## Work to be completed
The first line of the entries through the line bearing "From S2P Require Import Strings": copy these lines exactly and return nothing else.
== Data provided ==
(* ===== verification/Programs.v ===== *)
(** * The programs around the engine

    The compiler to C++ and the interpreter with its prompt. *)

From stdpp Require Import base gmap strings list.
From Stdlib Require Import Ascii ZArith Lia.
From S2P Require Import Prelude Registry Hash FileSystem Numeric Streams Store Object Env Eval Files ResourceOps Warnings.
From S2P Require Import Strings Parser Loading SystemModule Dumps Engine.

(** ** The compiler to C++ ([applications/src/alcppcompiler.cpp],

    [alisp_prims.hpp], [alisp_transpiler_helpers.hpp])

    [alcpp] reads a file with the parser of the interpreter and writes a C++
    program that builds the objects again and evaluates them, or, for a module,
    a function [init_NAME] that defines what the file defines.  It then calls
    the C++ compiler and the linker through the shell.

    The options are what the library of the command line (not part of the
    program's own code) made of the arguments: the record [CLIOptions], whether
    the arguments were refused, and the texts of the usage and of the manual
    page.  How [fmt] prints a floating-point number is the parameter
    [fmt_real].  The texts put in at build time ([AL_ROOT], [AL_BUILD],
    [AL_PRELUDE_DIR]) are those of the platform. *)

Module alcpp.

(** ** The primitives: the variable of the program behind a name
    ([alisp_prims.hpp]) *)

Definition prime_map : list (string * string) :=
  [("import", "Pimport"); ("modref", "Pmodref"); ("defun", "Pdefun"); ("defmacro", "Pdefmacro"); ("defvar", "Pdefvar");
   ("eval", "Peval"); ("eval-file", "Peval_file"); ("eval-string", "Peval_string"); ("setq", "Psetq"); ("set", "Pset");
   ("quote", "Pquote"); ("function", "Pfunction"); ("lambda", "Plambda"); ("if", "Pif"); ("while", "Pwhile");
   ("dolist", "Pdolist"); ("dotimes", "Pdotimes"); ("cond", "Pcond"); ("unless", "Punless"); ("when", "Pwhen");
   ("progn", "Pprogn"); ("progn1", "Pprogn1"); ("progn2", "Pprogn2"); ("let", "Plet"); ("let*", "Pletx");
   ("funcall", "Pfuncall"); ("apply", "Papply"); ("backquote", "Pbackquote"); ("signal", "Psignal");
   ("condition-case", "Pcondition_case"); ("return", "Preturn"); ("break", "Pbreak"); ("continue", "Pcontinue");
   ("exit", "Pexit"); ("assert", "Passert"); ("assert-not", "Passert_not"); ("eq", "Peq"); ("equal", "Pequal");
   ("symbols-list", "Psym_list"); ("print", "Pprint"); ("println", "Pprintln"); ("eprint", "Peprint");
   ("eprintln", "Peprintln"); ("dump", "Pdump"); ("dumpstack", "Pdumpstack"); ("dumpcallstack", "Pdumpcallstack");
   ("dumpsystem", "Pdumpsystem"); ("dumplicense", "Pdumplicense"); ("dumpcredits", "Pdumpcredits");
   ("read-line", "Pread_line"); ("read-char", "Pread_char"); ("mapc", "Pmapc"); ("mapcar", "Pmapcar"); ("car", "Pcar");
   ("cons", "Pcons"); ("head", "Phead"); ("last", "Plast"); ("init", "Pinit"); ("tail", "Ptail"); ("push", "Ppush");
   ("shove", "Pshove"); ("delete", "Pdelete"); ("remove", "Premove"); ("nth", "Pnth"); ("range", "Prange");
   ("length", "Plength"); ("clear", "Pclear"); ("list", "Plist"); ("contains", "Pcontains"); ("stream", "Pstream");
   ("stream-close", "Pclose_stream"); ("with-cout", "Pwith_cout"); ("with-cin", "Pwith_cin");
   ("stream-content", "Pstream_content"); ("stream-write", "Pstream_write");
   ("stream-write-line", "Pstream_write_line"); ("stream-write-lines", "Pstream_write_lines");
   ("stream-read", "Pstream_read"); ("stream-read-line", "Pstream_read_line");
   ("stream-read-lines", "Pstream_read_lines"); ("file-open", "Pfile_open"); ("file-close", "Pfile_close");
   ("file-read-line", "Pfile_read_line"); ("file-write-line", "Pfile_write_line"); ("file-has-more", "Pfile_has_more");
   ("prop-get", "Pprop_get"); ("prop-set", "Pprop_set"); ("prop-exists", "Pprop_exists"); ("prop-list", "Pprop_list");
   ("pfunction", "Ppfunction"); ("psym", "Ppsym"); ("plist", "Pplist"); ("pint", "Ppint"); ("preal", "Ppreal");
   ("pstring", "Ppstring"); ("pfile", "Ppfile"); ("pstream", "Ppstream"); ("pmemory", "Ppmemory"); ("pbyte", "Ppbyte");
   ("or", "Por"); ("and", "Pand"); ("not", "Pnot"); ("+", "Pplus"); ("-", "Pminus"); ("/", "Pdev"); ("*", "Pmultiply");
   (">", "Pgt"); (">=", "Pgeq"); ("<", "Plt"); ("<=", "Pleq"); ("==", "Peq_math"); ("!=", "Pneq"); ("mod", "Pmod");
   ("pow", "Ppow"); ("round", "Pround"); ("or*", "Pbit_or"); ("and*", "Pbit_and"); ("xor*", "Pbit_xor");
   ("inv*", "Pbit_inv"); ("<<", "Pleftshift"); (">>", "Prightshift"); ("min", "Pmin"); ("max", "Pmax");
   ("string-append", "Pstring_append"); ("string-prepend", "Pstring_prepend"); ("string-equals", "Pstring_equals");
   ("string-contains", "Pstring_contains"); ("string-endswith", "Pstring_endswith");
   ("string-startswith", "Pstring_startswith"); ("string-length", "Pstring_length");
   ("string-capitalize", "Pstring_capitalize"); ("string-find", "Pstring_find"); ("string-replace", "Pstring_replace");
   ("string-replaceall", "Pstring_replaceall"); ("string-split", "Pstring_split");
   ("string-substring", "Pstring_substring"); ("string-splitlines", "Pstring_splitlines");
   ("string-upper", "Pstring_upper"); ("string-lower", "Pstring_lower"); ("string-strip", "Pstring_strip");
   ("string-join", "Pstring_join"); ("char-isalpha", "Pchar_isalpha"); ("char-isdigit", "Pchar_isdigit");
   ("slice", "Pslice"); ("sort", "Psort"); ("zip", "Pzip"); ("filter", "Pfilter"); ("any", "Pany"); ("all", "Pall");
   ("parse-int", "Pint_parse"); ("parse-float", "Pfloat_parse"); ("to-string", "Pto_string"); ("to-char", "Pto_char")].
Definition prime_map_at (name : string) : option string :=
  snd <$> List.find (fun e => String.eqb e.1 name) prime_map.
===
## Your solution
(* ===== verification/Programs.v ===== *)
(** * The programs around the engine

    The compiler to C++ and the interpreter with its prompt. *)

From stdpp Require Import base gmap strings list.
From Stdlib Require Import Ascii ZArith Lia.
From S2P Require Import Prelude Registry Hash FileSystem Numeric Streams Store Object Env Eval Files ResourceOps Warnings.
From S2P Require Import Strings Parser Loading SystemModule Dumps Engine.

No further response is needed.